News item sent for review: https://archives.gentoo.org/gentoo-dev/message/004d9ca4c918e55638a919b87b5d52dd
The bug has been referenced in the following commit(s): https://gitweb.gentoo.org/proj/portage.git/commit/?id=84822ef7a21494d3f044c2ffa7b112e4d29665ab commit 84822ef7a21494d3f044c2ffa7b112e4d29665ab Author: Zac Medico <zmedico@gentoo.org> AuthorDate: 2018-07-05 13:10:43 +0000 Commit: Zac Medico <zmedico@gentoo.org> CommitDate: 2018-07-10 05:03:53 +0000 rsync: quarantine data prior to verification (bug 660410) Sync into a quarantine subdirectory, using the rsync --link-dest option to create hardlinks to identical files in the previous snapshot of the repository. If hardlinks are not supported, then show a warning message and sync directly to the normal repository location. If verification succeeds, then the quarantine subdirectory is synced to the normal repository location, and the quarantine subdirectory is deleted. If verification fails, then the quarantine directory is preserved for purposes of analysis. Even if verification happens to be disabled, the quarantine directory is still useful for making the repository update more atomic, so that it is less likely that normal repository location will be observed in a partially synced state. The new behavior may conflict with configurations that restrict the use of hardlinks, such as overlay filesystems. Therefore, users will have to set "sync-allow-hardlinks = no" in repos.conf if they have a configuration that prevents the use of hardlinks, but this should not be very common. Bug: https://bugs.gentoo.org/660410 cnf/repos.conf | 1 + man/portage.5 | 8 +++ pym/portage/repository/config.py | 7 ++- pym/portage/sync/modules/rsync/rsync.py | 87 ++++++++++++++++++++++++++++++--- 4 files changed, 94 insertions(+), 9 deletions(-)

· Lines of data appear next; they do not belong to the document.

(** [key_ctype(x, visited)]: the value returned and the [visited] set
    afterwards; the set is one shared mutable object in the script.
    In a recursive call the set is never empty, so [if not visited]
    only fires for the call made by [sort], modelled by passing ∅. *)
Fixpoint key_ctype (fuel : nat) (s : State) (x : tid) (visited : gset tid)
  : outcome (nat * gset tid) :=
  match fuel with
  | O => OutOfFuel
  | S fuel' =>
      if decide (x ∈ visited) then Ret (0, visited)
      else
        let visited := {[x]} ∪ visited in
        match child_types s x with
        | Ret ys =>
            match key_ctype_children (key_ctype fuel' s) ys visited with
            | Ret (ks, visited') => Ret (max_list0 (0 :: ks) + 1, visited')
            | Raise e => Raise e
            | OutOfFuel => OutOfFuel
            end
        | Raise e => Raise e
        | OutOfFuel => OutOfFuel
        end
  end.

(** the sort key of one list item: a call with [visited=None] *)
Definition sort_key (fuel : nat) (s : State) (x : tid) : outcome nat :=
  match key_ctype fuel s x ∅ with
  | Ret (k, _) => Ret k
  | Raise e => Raise e
  | OutOfFuel => OutOfFuel
  end.

(** [list.sort(key=...)] and [sorted(..., key=...)] are stable: among
    equal keys the earlier item stays first. *)
Fixpoint insert_by_key {K A} (leb : K -> K -> bool) (kx : K * A) (l : list (K * A))
  : list (K * A) :=
  match l with
  | [] => [kx]
  | ky :: r => if leb (fst kx) (fst ky) then kx :: ky :: r
               else ky :: insert_by_key leb kx r
  end.
(** X6. A well-formed [y_hat] of rank 3 whose last axis is empty passes
    both shape assertions (0 is divisible by 3), and [LossFn_Mol] then
    raises in [log_sum_exp], which cannot take the maximum along an empty
    axis: the exception is not the AssertionError of the shape checks. *)
Theorem LossFn_Mol_no_component_raises (y_hat y : tensor) (num_classes : Z)
    (log_scale_min : option R) (reduce : bool) :
  wf y_hat -> wf y -> dim y_hat = 3%nat ->
  last_dim (size y_hat) = 0%nat ->
  broadcastable (size y) (mixture_size y_hat) = true ->
  (2 <= num_classes)%Z ->
  exists e,
    LossFn_Mol y_hat y num_classes log_scale_min reduce = Raise e /\
    e <> AssertionError.
Proof.
  intros Hw Hwy Hd H0 Hb Hn.
  assert (Hm : (last_dim (size y_hat) mod 3 = 0)%nat)
    by (rewrite H0; reflexivity).
  destruct (shaped_input_locals y_hat y num_classes log_scale_min
              Hw Hwy Hd Hm Hb Hn) as (L & EL & Hlg & Hlp).
  exists IndexError. split; [|discriminate].
  unfold LossFn_Mol. rewrite EL. cbn [bind]. unfold add.
  rewrite tbin_same
    by (destruct Hlp as [-> _]; destruct Hlg as [Hs _];
        unfold log_softmax; cbn [size]; rewrite Hs; reflexivity).
  cbn [bind].
  rewrite log_sum_exp_empty_axis.
  - destruct reduce; reflexivity.
  - cbn [size]. destruct Hlp as [-> _]. unfold mixture_size.
    rewrite last_dim_app, H0. reflexivity.
Qed.

(** ** [LossFn_Mol]: probabilities and their logarithms *)

Lemma sigmoid_range (x : R) : 0 < sigmoid x < 1.
Proof.
  unfold sigmoid. pose proof (exp_pos (- x)) as H.
  assert (H1 : 0 < 1 + exp (- x)) by lra.
  split.
  - apply Rdiv_lt_0_compat; lra.
  - apply (Rmult_lt_reg_r (1 + exp (- x))); [exact H1|].
    unfold Rdiv. rewrite Rmult_assoc, Rinv_l by lra. lra.
Qed.

Lemma sigmoid_increasing (x y : R) : x < y -> sigmoid x < sigmoid y.
Proof.
  intros H. unfold sigmoid, Rdiv. rewrite !Rmult_1_l.
  pose proof (exp_pos (- x)). pose proof (exp_pos (- y)).
  apply Rinv_0_lt_contravar; [lra|].
  assert (exp (- y) < exp (- x)) by (apply exp_increasing; lra). lra.
Qed.

Lemma softplus_above (x : R) : x <= softplus x /\ 0 < softplus x.
Proof.
  unfold softplus. destruct (Rlt_dec 20 x) as [H|H]; [lra|].
  pose proof (exp_pos x) as He.
  assert (H1 : ln (exp x) < ln (1 + exp x))
    by (apply ln_increasing; lra).
  assert (H2 : ln 1 < ln (1 + exp x)) by (apply ln_increasing; lra).
  rewrite ln_exp in H1. rewrite ln_1 in H2. lra.
Qed.

Lemma half_bin_pos (num_classes : Z) :
  (2 <= num_classes)%Z -> 0 < 1 / IZR (num_classes - 1).
Proof.
  intros H. apply Rdiv_lt_0_compat; [lra|].
  apply (IZR_lt 0). lia.
Qed.
(** * Semantix.AI front end: the analysis page (frontend/app/page.tsx)

    A shallow embedding of the [Speedometer] component's score mappings and
    of the [Home] component's state and handlers, with the properties of the
    request lifecycle, the tab selection and the score bands. *)

From Stdlib Require Import ZArith QArith Qreduction NArith Bool Ascii String List Lia.
Import ListNotations.

Set Warnings "-register-all".

Local Open Scope Z_scope.

(** ** JavaScript values *)

(** A JavaScript [number].  A finite double is the rational it denotes, so
    that the relational operators, which compare the denoted values, are
    exact; the three non-finite doubles are kept apart (a comparison with
    [NaN] is false). *)
Inductive number : Type :=
| NaN
| NegInfinity
| Finite (q : Q)
| PosInfinity.

(** An integer literal or integer-valued number. *)
Definition num (z : Z) : number := Finite (inject_Z z).

(** [x >= y] of JavaScript. *)
Definition geb (x y : number) : bool :=
  match x, y with
  | NaN, _ | _, NaN => false
  | PosInfinity, _ => true
  | _, NegInfinity => true
  | NegInfinity, _ => false
  | Finite _, PosInfinity => false
  | Finite a, Finite b => Qle_bool b a
  end.

(** [x < y] of JavaScript. *)
Definition ltb (x y : number) : bool :=
  match x, y with
  | NaN, _ | _, NaN => false
  | _, NegInfinity => false
  | NegInfinity, _ => true
  | PosInfinity, _ => false
  | Finite _, PosInfinity => true
  | Finite a, Finite b => negb (Qle_bool b a)
  end.

Declare Scope number_scope.
Delimit Scope number_scope with number.
Notation "x >=? y" := (geb x y) (at level 70, no associativity) : number_scope.
Notation "x <? y" := (ltb x y) (at level 70, no associativity) : number_scope.

(** A runtime string is its sequence of UTF-16 code units; the literals of
    the source are Rocq strings, turned into code units by [lit] where they
    flow into runtime data. *)
Definition jsstring : Type := list N.

Definition lit (s : string) : jsstring :=
  map N_of_ascii (list_ascii_of_string s).

(** The value [JSON.parse] (here: [response.json()]) can produce.  An
    object is the list of its own properties. *)
Inductive json : Type :=
| JNull
| JBool (b : bool)
| JNum (n : number)
| JStr (s : jsstring)
| JArr (items : list json)
| JObj (props : list (jsstring * json)).

(** An error object: its [name] and its [message]. *)
Record JsError : Type := mkError { name : string; message : string }.

(** ** Speedometer (lines 37-89) *)

Module Speedometer.

Local Open Scope number_scope.
Local Open Scope string_scope.

(** Lines 39-43. *)
Definition getScoreColor (score : number) : string :=
  if score >=? num 80 then "text-green-400"
  else if score >=? num 60 then "text-yellow-400"
  else "text-red-400".

(** Line 66, the [stroke] attribute of the progress ring. *)
Definition stroke (score : number) : string :=
  if score >=? num 80 then "#10b981"
  else if score >=? num 60 then "#f59e0b"
  else "#ef4444".

(** Lines 82-84, the caption under the ring. *)
Definition label (score : number) : string :=
  if score >=? num 80 then "Excellent AI Search Optimization"
  else if score >=? num 60 then "Good AI Search Optimization"
  else "Needs Improvement".

(** What the component renders from its [score] prop: the ring's stroke,
    the class and the content of the score text (lines 76-78: the prop
    itself) and the caption.  The [strokeDasharray] of line 70 is a
    floating-point product and is not represented. *)
Record View : Type := mkView {
  ring_stroke : string;
  text_class : string;
  text : number;
  caption : string
}.

Definition render (score : number) : View :=
  {| ring_stroke := stroke score;
     text_class := getScoreColor score;
     text := score;
     caption := label score |}.

(** The three bands the specification names, and how the source's
    constants denote them. *)
Inductive Band : Type := high | medium | low.

Definition band_of_class (c : string) : option Band :=
  if String.eqb c "text-green-400" then Some high
  else if String.eqb c "text-yellow-400" then Some medium
  else if String.eqb c "text-red-400" then Some low
  else None.

Definition band_of_stroke (c : string) : option Band :=
  if String.eqb c "#10b981" then Some high
  else if String.eqb c "#f59e0b" then Some medium
  else if String.eqb c "#ef4444" then Some low
  else None.

Definition band_of_label (l : string) : option Band :=
  if String.eqb l "Excellent AI Search Optimization" then Some high
  else if String.eqb l "Good AI Search Optimization" then Some medium
  else if String.eqb l "Needs Improvement" then Some low
  else None.

(** [scoreColor] and [scoreLabel] of the specification. *)
Definition scoreColor (score : number) : option Band :=
  band_of_class (getScoreColor score).

Definition scoreLabel (score : number) : string := label score.

End Speedometer.

(** ** Home (lines 92-308) *)

(** [String.prototype.trim] removes the WhiteSpace and LineTerminator code
    points of ECMAScript from both ends: TAB, LF, VT, FF, CR, SPACE, NBSP,
    U+1680, U+2000..U+200A, LS, PS, U+202F, U+205F, U+3000 and U+FEFF (all
    of them single code units). *)
Definition isWhiteSpace (c : N) : bool :=
  (((9 <=? c) && (c <=? 13)) || (c =? 32) || (c =? 160) || (c =? 5760)
   || ((8192 <=? c) && (c <=? 8202)) || (c =? 8232) || (c =? 8233)
   || (c =? 8239) || (c =? 8287) || (c =? 12288) || (c =? 65279))%N.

The bug has been referenced in the following commit(s): https://gitweb.gentoo.org/data/gentoo-news.git/commit/?id=e398a453a62490fd3ff168887f761e0c91ab50e9 commit e398a453a62490fd3ff168887f761e0c91ab50e9 Author: Zac Medico <zmedico@gentoo.org> AuthorDate: 2018-07-08 05:51:09 +0000 Commit: Zac Medico <zmedico@gentoo.org> CommitDate: 2018-07-11 08:54:05 +0000 2018-07-11-portage-sync-allow-hardlinks: Add Bug: https://bugs.gentoo.org/660410 .../2018-07-11-portage-sync-allow-hardlinks.en.txt | 34 ++++++++++++++++++++++ 1 file changed, 34 insertions(+)
rsync needs --one-file-system or just ignore distfiles, in case it is mounted like in my system. (maybe i should intruct portage to look elsewhere for distfiles using PORTDIR :)
(In reply to Spyros Papanastasiou from comment #6) > rsync needs --one-file-system or just ignore distfiles, in case it is > mounted like in my system. (maybe i should intruct portage to look elsewhere > for distfiles using PORTDIR :) Thanks for reporting, I've added distfiles to the default excludes now: https://gitweb.gentoo.org/proj/portage.git/commit/?id=b587fc874ce95064139ba85552e146da957cce9e commit b587fc874ce95064139ba85552e146da957cce9e Author: Zac Medico <zmedico@gentoo.org> AuthorDate: 2018-09-28 05:32:31 +0000 Commit: Zac Medico <zmedico@gentoo.org> CommitDate: 2018-09-28 05:43:26 +0000 HardlinkQuarantineRepoStorage: exclude distfiles and packages (bug 666554) These paths have been excluded for a long time, and they are also whitelisted in the top-level Manifest.files.gz: IGNORE distfiles IGNORE local IGNORE lost+found IGNORE packages Bug: https://bugs.gentoo.org/666554 Signed-off-by: Zac Medico <zmedico@gentoo.org> lib/portage/repository/storage/hardlink_quarantine.py | 2 ++ 1 file changed, 2 insertions(+)